* RECORD EXCERPTS *
========================================================================

(** ** The shape of the records *)

(** The Sun record has a [diameter]: it cannot have all six planet
    attributes missing. *)
Lemma sun_record_has_diameter :
  ~ (exists r : record,
       sun_info tt = jsonify r
       /\ Forall (fun f => is_Some (r !! f))
            [ "name"; "type"; "mass"; "surface_temperature";
              "core_temperature"; "age"; "composition"; "description" ]
       /\ Forall (fun f => r !! f = None)
            [ "diameter"; "distance_from_sun"; "orbital_period";
              "day_length"; "temperature"; "moons" ]).
Proof.
  intros (r & Hr & _ & Habsent).
  injection Hr as <-.
  apply Forall_inv in Habsent.
  vm_compute in Habsent. discriminate Habsent.
Qed.

(** C7, as the code has it. The Sun record has exactly the nine fields
    [name], [type], [diameter], [mass], [surface_temperature],
    [core_temperature], [age], [composition] and [description]; it has no
    [distance_from_sun], [orbital_period], [day_length], [temperature] or
    [moons] field. *)
Theorem sun_record_fields :
  exists r : record,
    sun_info tt = jsonify r
    /\ dom r = list_to_set
         [ "name"; "type"; "diameter"; "mass"; "surface_temperature";
           "core_temperature"; "age"; "composition"; "description" ]
    /\ Forall (fun f => r !! f = None)
         [ "distance_from_sun"; "orbital_period"; "day_length";
           "temperature"; "moons" ].
Proof.
  unfold sun_info. eexists. split; [reflexivity|]. split.
  - by_evaluation.
  - repeat (constructor; [by_evaluation|]). constructor.
Qed.

Lemma is_text_spec (field : option Py.value) :
  is_text field = true -> exists t : string, field = Some (Py.Str t).
Proof.
  destruct field as [[t|n]|]; simpl; try discriminate.
  intros _. exists t. reflexivity.
Qed.

Lemma is_nonneg_int_spec (field : option Py.value) :
  is_nonneg_int field = true ->
  exists n : Z, field = Some (Py.Int n) /\ (0 <= n)%Z.
Proof.
  destruct field as [[t|n]|]; simpl; try discriminate.
  intros Hn. exists n. split; [reflexivity|]. apply Z.leb_le, Hn.
Qed.

(** The shape of one record of the table, as a check that computes. *)
Lemma planet_record_shape (key : string) :
  key ∈ planet_identifiers ->
  let r := Py.get (Py.dict planets_display) key ∅ in
  is_nonneg_int (r !! "moons") = true
  /\ forallb (fun f => is_text (r !! f)) text_fields = true
  /\ dom r = list_to_set ("moons" :: text_fields).
Proof.
  intros Hin. apply list_elem_of_In in Hin. simpl in Hin.
  repeat (destruct Hin as [<-|Hin];
    [ split; [|split];
      [ vm_compute; reflexivity | vm_compute; reflexivity | by_evaluation ]
    | ]).
  contradiction.
Qed.

(** C8. In the record returned for a known identifier, [moons] is a
    non-negative integer, the seven other fields are text, and there is
    no further field. *)
Theorem planet_record_types (s : string) :
  Py.lower s ∈ planet_identifiers ->
  exists r : record,
    planet_info s = jsonify r
    /\ (exists n : Z, r !! "moons" = Some (Py.Int n) /\ (0 <= n)%Z)
    /\ Forall (fun f => exists t : string, r !! f = Some (Py.Str t)) text_fields
    /\ dom r = list_to_set ("moons" :: text_fields).
Proof.
  intros Hin.
  destruct (planet_record_shape (Py.lower s) Hin) as (Hmoons & Htext & Hdom).
  exists (Py.get (Py.dict planets_display) (Py.lower s) ∅).
  split; [reflexivity|]. split; [|split].
  - apply is_nonneg_int_spec, Hmoons.
  - apply Forall_forall. intros f Hf. apply is_text_spec.
    apply (proj1 (forallb_forall _ _) Htext), list_elem_of_In, Hf.
  - exact Hdom.
Qed.

Lemma planet_record_types_witness :
  exists r : record,
    planet_info "Saturn" = jsonify r
    /\ (exists n : Z, r !! "moons" = Some (Py.Int n) /\ (0 <= n)%Z)
    /\ Forall (fun f => exists t : string, r !! f = Some (Py.Str t)) text_fields
    /\ dom r = list_to_set ("moons" :: text_fields).
Proof.
  apply (planet_record_types "Saturn").
  apply list_elem_of_In. vm_compute. do 5 right. left. reflexivity.
Defined.

(** ** Repeated calls *)

(** C9. In any sequence of requests, whatever the others are, any two
    sun-info requests get the same answer, and that answer is the fixed Sun
    record: a returned 200 response with the nine fields below. *)
Theorem sun_info_idempotent
    (render_template : string -> option string)
    (reqs : list request) (i j : nat) :
  reqs !! i = Some GetSunInfo ->
  reqs !! j = Some GetSunInfo ->
  serve render_template reqs !! i = serve render_template reqs !! j
  /\ serve render_template reqs !! i
     = Some (Returned {| status_code := 200;
                         data := Json (list_to_map
      [ ("name", Py.Str "Sun");
        ("type", Py.Str "G-type main-sequence star");
        ("diameter", Py.Str "1,392,700 km");
        ("mass", Py.Str "1.989 × 10³⁰ kg");
        ("surface_temperature", Py.Str "5,500°C");
        ("core_temperature", Py.Str "15 million°C");
        ("age", Py.Str "4.6 billion years");
        ("composition", Py.Str "73% Hydrogen, 25% Helium");
        ("description", Py.Str "The Sun is the star at the center of our Solar System. It provides the energy that sustains life on Earth.") ]) |}).
Proof.
  intros Hi Hj. unfold serve.
  rewrite !list_lookup_fmap, Hi, Hj. split; [reflexivity|].
  change (Some (dispatch render_template GetSunInfo)
          = Some (Returned (jsonify (list_to_map
      [ ("name", Py.Str "Sun");
        ("type", Py.Str "G-type main-sequence star");
        ("diameter", Py.Str "1,392,700 km");
        ("mass", Py.Str "1.989 × 10³⁰ kg");
        ("surface_temperature", Py.Str "5,500°C");
        ("core_temperature", Py.Str "15 million°C");
        ("age", Py.Str "4.6 billion years");
        ("composition", Py.Str "73% Hydrogen, 25% Helium");
        ("description", Py.Str "The Sun is the star at the center of our Solar System. It provides the energy that sustains life on Earth.") ])))).
  cbn [dispatch]. unfold sun_info.
  apply (f_equal Some), (f_equal Returned), (f_equal jsonify). by_evaluation.
Qed.

Lemma sun_info_idempotent_witness :
  let reqs := [GetSunInfo; GetPlanetInfo "Mars"; GetIndex; GetSunInfo] in
  serve (fun _ => None) reqs !! 0 = serve (fun _ => None) reqs !! 3
  /\ exists r : response,
       serve (fun _ => None) reqs !! 0 = Some (Returned r)
       /\ status_code r = 200%Z.
Proof.
  destruct (sun_info_idempotent (fun _ => None)
              [GetSunInfo; GetPlanetInfo "Mars"; GetIndex; GetSunInfo] 0 3
              eq_refl eq_refl) as [Hsame Hanswer].
  split; [exact Hsame|].
  eexists. split; [exact Hanswer|reflexivity].
Defined.

(** ** Per-request table and fixed table *)

Lemma planets_eq_fixed_table (planet_name : string) :
  planets (planet_info_body planet_name)
  = FixedTable.planet_table FixedTable.startup.
Proof. apply dict_list_to_map, planets_display_NoDup. Qed.

Lemma planet_info_eq_getPlanet (s : string) :
  planet_info s = jsonify (FixedTable.getPlanet FixedTable.startup s).
Proof.
  unfold planet_info. apply (f_equal jsonify).
  unfold FixedTable.getPlanet.
  rewrite <- (planets_eq_fixed_table s). reflexivity.
Qed.

Lemma run_fixed_table (identifiers : list string) :
  FixedTable.run FixedTable.startup identifiers
  = (FixedTable.startup, planet_info <$> identifiers).
Proof.
  induction identifiers as [|identifier rest IH].
  - reflexivity.
  - cbn [FixedTable.run FixedTable.lookup_step]. rewrite IH.
    rewrite fmap_cons, planet_info_eq_getPlanet. reflexivity.
Qed.

(** C10. The table built by a call of [planet_info] is the table fixed at
    startup, whatever the call; a call answers as a lookup in the fixed
    table does; and a sequence of calls answers as one process that keeps
    the fixed table does, that process being unchanged at the end. *)
Theorem per_request_equiv_fixed_table (s : string) (identifiers : list string) :
  planets (planet_info_body s) = FixedTable.planet_table FixedTable.startup
  /\ planet_info s = jsonify (FixedTable.getPlanet FixedTable.startup s)
  /\ FixedTable.run FixedTable.startup identifiers
     = (FixedTable.startup, planet_info <$> identifiers).
Proof.
  split; [|split].
  - apply planets_eq_fixed_table.
  - apply planet_info_eq_getPlanet.
  - apply run_fixed_table.
Qed.

(** * Further properties of the views *)

(** ** What never matches *)

Lemma is_letter_lower_char (c : ascii) :
  is_letter (Py.lower_char c) = is_letter c.
Proof. destruct c as [[] [] [] [] [] [] [] []]; reflexivity. Qed.

Lemma all_letters_lower (s : string) :
  all_letters (Py.lower s) = all_letters s.
Proof.
  induction s as [|c s IH]; simpl; [reflexivity|].
  rewrite is_letter_lower_char, IH. reflexivity.
Qed.

Lemma planet_identifiers_letters (key : string) :
  key ∈ planet_identifiers ->
  all_letters key = true /\ 4 <= String.length key <= 7.
Proof.
  intros Hin. apply list_elem_of_In in Hin. simpl in Hin.
  repeat (destruct Hin as [<-|Hin]; [split; [reflexivity|simpl; lia]|]).
  contradiction.
Qed.

Lemma planet_info_nonempty_known (s : string) :
  planet_info s <> jsonify ∅ -> Py.lower s ∈ planet_identifiers.
Proof.
  intros Hne.
  destruct (decide (Py.lower s ∈ planet_identifiers)) as [Hin|Hout];
    [exact Hin|].
  destruct Hne. apply planet_info_unknown, Hout.
Qed.

Lemma jsonify_inj (r1 r2 : record) : jsonify r1 = jsonify r2 -> r1 = r2.
Proof. intros H. injection H as H. exact H. Qed.

(** A call whose record has a field did not get the empty record. *)
Lemma planet_info_field_nonempty (s f : string) (v : Py.value) :
  planet_data (planet_info_body s) !! f = Some v ->
  planet_info s <> jsonify ∅.
Proof.
  intros Hf H. apply jsonify_inj in H. rewrite H, lookup_empty in Hf.
  discriminate Hf.
Qed.

(** X2. The name is not cleaned up before the lookup: an input with any
    byte that is not an ASCII letter (a space before or after the name, a
    digit, a hyphen, a letter outside ASCII) gets the empty record. *)
Theorem planet_info_non_letter_empty (s : string) :
  all_letters s = false -> planet_info s = jsonify ∅.
Proof.
  intros Hs. apply planet_info_unknown. intros Hin.
  destruct (planet_identifiers_letters _ Hin) as [Hletters _].
  rewrite all_letters_lower in Hletters. congruence.
Qed.

Lemma planet_info_non_letter_empty_witness :
  planet_info "Earth " = jsonify ∅.
Proof. apply (planet_info_non_letter_empty "Earth "). reflexivity. Defined.

(** X3. Only inputs of four to seven bytes can get a record. *)
Theorem planet_info_nonempty_length (s : string) :
  planet_info s <> jsonify ∅ -> 4 <= String.length s <= 7.
Proof.
  intros Hne. rewrite <- lower_length.
  apply planet_identifiers_letters, planet_info_nonempty_known, Hne.
Qed.

Lemma planet_info_nonempty_length_witness : 4 <= String.length "VENUS" <= 7.
Proof.
  apply (planet_info_nonempty_length "VENUS").
  apply (planet_info_field_nonempty "VENUS" "moons" (Py.Int 0)).
  by_evaluation.
Defined.

(** ** The name in a record *)

Lemma canonical_names_lower (key name : string) :
  (key, name) ∈ canonical_names -> Py.lower name = key.
Proof.
  intros Hin. apply list_elem_of_In in Hin. simpl in Hin.
  repeat (destruct Hin as [Heq|Hin]; [injection Heq as <- <-; reflexivity|]).
  contradiction.
Qed.

(** The [name] of a served record folds to the folded input. *)
Lemma planet_info_name_lower (s : string) (r : record) :
  planet_info s = jsonify r ->
  r <> ∅ ->
  exists name : string,
    r !! "name" = Some (Py.Str name) /\ Py.lower name = Py.lower s.
Proof.
  intros Hr Hne.
  assert (Hin : Py.lower s ∈ planet_identifiers).
  { apply planet_info_nonempty_known. rewrite Hr. intros H.
    apply jsonify_inj in H. contradiction. }
  rewrite <- canonical_names_keys in Hin.
  apply list_elem_of_fmap in Hin as ([key name] & Hkey & Hin).
  simpl in Hkey.
  destruct (planet_info_known key name s Hin Hkey)
    as (r' & Hr' & _ & Hname).
  rewrite Hr in Hr'. apply jsonify_inj in Hr'. subst r'.
  exists name. split; [exact Hname|].
  rewrite Hkey. apply canonical_names_lower, Hin.
Qed.

Lemma planet_info_lower_eq (s1 s2 : string) :
  Py.lower s1 = Py.lower s2 -> planet_info s1 = planet_info s2.
Proof.
  intros H. unfold planet_info. cbn [planet_info_body planet_data].
  rewrite H. reflexivity.
Qed.

(** X4. The [name] of a served record is itself an accepted identifier
    of that record: asking for it gives the same response again. *)
Theorem planet_info_name_round_trip (s name : string) (r : record) :
  planet_info s = jsonify r ->
  r !! "name" = Some (Py.Str name) ->
  planet_info name = planet_info s.
Proof.
  intros Hr Hname.
  destruct (planet_info_name_lower s r Hr (lookup_Some_nonempty _ _ _ Hname))
    as (name' & Hname' & Hlow).
  rewrite Hname in Hname'. injection Hname' as <-.
  apply planet_info_lower_eq, Hlow.
Qed.

Lemma planet_info_name_round_trip_witness :
  planet_info "Jupiter" = planet_info "jUPITER".
Proof.
  apply (planet_info_name_round_trip "jUPITER" "Jupiter"
           (Py.get (Py.dict planets_display) "jupiter" ∅)).
  - reflexivity.
  - by_evaluation.
Defined.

========================================================================

* DIRECTIONS *
Transcribe the lines above between the line holding "destruct (planet_info_known key" and the line holding "Lemma planet_info_lower_eq (s1", inclusive, exactly as they stand and with nothing added.

* COMPLETED TASK *
  destruct (planet_info_known key name s Hin Hkey)
    as (r' & Hr' & _ & Hname).
  rewrite Hr in Hr'. apply jsonify_inj in Hr'. subst r'.
  exists name. split; [exact Hname|].
  rewrite Hkey. apply canonical_names_lower, Hin.
Qed.

Lemma planet_info_lower_eq (s1 s2 : string) :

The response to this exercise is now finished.